### TO DO
Within the entries that follow, report how many lines contain the word "events", giving the number by itself.

(SUPPLIED RECORDS begins)

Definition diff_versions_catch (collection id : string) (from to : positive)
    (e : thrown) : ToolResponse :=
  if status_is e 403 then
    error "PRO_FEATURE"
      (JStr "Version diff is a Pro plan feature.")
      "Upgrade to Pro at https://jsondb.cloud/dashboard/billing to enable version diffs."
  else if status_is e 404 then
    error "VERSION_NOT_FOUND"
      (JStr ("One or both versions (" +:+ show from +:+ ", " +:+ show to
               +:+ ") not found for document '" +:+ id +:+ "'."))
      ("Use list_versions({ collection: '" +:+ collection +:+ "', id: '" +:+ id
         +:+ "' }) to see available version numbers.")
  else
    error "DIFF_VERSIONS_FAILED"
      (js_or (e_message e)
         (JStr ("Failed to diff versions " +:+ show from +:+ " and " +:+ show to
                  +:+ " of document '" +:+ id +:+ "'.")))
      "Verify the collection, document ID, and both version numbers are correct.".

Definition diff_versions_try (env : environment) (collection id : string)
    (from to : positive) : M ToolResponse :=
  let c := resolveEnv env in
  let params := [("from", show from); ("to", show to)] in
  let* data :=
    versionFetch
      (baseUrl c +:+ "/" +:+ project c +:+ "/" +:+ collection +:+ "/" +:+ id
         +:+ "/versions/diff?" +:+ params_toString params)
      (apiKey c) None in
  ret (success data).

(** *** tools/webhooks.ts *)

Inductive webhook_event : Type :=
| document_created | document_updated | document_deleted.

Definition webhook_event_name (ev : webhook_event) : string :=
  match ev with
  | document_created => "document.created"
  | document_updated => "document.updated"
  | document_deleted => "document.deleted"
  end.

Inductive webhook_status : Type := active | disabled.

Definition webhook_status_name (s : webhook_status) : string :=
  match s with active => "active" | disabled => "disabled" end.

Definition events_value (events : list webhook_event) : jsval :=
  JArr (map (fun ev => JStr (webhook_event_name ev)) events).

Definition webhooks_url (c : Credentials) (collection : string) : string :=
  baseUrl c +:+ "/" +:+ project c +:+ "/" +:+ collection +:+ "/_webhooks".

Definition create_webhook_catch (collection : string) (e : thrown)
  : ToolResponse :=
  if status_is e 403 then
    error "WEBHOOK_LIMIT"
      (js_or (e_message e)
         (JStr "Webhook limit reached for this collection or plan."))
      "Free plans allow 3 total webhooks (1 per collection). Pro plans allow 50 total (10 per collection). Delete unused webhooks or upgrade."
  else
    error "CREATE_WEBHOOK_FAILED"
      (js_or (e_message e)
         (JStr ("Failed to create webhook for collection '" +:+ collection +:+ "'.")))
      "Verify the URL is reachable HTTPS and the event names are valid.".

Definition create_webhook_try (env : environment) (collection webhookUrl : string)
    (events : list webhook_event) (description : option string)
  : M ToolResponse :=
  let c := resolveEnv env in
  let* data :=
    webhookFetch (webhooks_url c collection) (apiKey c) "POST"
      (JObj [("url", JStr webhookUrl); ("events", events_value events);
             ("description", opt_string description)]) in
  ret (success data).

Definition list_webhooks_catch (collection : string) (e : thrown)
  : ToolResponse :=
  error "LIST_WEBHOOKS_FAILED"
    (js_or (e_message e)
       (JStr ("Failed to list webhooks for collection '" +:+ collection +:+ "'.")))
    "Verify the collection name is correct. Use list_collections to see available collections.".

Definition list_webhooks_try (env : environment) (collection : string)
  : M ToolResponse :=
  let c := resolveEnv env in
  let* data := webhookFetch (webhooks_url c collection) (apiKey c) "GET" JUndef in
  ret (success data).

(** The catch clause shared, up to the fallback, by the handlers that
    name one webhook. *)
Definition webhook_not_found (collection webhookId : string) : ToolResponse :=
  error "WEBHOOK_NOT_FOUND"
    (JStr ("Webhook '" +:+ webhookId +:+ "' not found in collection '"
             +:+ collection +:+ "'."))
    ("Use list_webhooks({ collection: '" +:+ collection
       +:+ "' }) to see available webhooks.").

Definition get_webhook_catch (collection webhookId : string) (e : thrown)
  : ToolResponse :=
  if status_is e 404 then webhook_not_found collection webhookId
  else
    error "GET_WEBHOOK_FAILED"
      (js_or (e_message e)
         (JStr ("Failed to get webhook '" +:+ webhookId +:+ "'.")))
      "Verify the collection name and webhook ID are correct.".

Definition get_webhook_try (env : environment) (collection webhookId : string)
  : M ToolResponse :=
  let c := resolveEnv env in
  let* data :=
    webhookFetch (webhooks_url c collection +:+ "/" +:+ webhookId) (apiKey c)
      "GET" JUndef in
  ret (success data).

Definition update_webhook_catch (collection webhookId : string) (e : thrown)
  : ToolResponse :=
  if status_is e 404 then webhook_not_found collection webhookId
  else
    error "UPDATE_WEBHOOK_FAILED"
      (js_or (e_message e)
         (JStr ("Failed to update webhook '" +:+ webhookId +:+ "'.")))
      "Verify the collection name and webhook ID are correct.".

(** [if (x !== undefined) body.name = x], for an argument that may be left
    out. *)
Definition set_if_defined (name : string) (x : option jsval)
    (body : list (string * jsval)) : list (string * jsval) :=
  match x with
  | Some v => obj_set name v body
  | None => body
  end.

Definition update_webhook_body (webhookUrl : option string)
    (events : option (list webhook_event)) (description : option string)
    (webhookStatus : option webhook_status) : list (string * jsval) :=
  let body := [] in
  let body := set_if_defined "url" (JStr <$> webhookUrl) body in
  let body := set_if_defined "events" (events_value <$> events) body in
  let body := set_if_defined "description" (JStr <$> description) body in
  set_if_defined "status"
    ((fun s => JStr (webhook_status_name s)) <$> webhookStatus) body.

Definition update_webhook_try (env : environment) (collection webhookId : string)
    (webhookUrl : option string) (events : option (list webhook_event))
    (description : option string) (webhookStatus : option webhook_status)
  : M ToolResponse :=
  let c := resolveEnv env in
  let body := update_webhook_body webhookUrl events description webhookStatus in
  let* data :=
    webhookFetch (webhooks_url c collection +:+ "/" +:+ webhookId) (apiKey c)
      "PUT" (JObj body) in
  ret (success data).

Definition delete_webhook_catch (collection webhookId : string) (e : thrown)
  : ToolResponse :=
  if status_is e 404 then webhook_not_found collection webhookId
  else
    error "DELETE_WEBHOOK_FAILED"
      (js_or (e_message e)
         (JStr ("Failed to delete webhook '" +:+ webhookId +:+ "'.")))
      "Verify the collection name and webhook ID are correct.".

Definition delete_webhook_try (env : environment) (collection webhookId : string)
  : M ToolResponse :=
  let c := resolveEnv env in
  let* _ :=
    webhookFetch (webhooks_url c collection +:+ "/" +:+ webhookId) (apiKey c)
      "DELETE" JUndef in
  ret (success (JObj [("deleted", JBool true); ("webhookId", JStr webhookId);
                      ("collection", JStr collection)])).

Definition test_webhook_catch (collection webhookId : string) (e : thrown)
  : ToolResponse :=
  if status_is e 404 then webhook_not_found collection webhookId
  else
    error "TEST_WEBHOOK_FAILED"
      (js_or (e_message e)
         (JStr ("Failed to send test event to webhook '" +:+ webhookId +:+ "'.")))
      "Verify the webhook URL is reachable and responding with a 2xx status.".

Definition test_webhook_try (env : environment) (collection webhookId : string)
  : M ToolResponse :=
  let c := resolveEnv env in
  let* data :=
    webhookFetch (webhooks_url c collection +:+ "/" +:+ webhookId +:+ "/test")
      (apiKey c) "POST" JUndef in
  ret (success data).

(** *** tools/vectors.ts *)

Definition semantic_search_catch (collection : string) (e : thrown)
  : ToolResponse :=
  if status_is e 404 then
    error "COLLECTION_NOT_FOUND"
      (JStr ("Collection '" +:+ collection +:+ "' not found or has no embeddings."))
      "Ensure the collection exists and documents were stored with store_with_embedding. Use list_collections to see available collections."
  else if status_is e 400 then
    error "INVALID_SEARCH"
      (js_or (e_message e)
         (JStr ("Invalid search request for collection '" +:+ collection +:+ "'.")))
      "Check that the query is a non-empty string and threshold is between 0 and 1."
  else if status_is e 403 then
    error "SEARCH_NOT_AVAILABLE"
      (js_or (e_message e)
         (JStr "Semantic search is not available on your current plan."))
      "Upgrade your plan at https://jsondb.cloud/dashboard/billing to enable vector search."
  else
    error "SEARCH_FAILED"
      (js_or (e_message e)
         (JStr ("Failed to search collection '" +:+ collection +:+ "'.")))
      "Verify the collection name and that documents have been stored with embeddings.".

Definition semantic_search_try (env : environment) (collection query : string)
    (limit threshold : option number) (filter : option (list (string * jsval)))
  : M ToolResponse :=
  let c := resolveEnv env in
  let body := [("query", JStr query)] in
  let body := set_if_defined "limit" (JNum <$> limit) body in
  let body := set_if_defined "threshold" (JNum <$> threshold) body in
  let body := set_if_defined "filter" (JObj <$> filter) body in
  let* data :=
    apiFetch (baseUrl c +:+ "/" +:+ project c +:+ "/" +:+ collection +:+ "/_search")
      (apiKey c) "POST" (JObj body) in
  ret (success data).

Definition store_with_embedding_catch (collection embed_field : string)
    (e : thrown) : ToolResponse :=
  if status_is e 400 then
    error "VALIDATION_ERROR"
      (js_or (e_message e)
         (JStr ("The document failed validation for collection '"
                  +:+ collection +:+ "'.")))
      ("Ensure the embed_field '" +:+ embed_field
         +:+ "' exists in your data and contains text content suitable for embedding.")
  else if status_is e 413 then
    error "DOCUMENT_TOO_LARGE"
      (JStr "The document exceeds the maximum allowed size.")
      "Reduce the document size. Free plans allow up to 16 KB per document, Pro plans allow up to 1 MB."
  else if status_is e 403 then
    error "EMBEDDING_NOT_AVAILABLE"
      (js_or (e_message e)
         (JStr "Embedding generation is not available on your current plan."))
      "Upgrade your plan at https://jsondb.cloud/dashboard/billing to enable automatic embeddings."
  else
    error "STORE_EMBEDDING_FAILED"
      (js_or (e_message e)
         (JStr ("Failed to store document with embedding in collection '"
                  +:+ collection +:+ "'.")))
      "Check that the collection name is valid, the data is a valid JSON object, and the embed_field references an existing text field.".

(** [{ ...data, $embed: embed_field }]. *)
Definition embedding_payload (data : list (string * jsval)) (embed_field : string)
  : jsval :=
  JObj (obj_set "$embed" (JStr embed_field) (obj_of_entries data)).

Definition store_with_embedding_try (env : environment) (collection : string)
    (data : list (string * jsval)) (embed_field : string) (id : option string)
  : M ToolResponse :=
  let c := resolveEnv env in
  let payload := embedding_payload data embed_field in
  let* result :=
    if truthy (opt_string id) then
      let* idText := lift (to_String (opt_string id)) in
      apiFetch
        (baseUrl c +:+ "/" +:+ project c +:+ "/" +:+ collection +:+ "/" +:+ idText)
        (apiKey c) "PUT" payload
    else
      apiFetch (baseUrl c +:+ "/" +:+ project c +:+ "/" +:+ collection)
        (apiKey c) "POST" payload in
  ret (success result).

(SUPPLIED RECORDS ends)
(SUPPLIED RECORDS begins)

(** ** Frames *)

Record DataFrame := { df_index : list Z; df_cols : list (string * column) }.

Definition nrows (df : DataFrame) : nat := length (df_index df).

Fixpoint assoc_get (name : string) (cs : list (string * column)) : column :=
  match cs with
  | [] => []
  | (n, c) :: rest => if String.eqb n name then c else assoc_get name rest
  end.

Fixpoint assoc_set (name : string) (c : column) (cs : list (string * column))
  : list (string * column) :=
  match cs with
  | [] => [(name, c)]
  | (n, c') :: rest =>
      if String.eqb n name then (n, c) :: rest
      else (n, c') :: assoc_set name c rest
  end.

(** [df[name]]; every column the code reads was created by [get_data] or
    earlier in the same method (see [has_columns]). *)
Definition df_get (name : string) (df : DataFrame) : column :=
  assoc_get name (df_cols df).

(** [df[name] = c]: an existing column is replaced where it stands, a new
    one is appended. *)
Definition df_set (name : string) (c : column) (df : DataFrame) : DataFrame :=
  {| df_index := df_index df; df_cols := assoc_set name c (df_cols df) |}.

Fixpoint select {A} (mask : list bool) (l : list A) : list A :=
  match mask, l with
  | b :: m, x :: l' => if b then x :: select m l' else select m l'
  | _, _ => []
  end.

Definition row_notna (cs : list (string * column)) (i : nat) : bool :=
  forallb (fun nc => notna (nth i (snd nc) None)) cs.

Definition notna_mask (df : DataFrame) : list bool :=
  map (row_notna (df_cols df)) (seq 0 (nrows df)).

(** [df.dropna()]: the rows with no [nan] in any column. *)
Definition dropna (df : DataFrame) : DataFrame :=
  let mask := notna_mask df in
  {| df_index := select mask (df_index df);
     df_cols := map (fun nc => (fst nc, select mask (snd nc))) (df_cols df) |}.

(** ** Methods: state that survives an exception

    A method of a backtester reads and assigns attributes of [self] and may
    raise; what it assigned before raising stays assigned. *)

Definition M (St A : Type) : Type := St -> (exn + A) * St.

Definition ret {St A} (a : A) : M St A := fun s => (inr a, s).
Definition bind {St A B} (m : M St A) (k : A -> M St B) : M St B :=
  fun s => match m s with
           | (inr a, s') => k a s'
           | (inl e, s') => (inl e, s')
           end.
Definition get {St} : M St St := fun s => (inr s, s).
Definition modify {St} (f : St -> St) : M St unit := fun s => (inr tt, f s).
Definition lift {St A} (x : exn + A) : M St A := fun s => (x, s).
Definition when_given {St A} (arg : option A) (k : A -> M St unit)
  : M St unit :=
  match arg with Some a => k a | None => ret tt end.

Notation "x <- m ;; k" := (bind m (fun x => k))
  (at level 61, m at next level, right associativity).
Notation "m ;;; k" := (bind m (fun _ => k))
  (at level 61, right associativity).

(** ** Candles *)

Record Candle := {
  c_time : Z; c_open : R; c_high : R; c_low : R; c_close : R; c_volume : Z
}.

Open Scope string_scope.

(SUPPLIED RECORDS ends)

### OUTPUT FOR THIS EXERCISE
8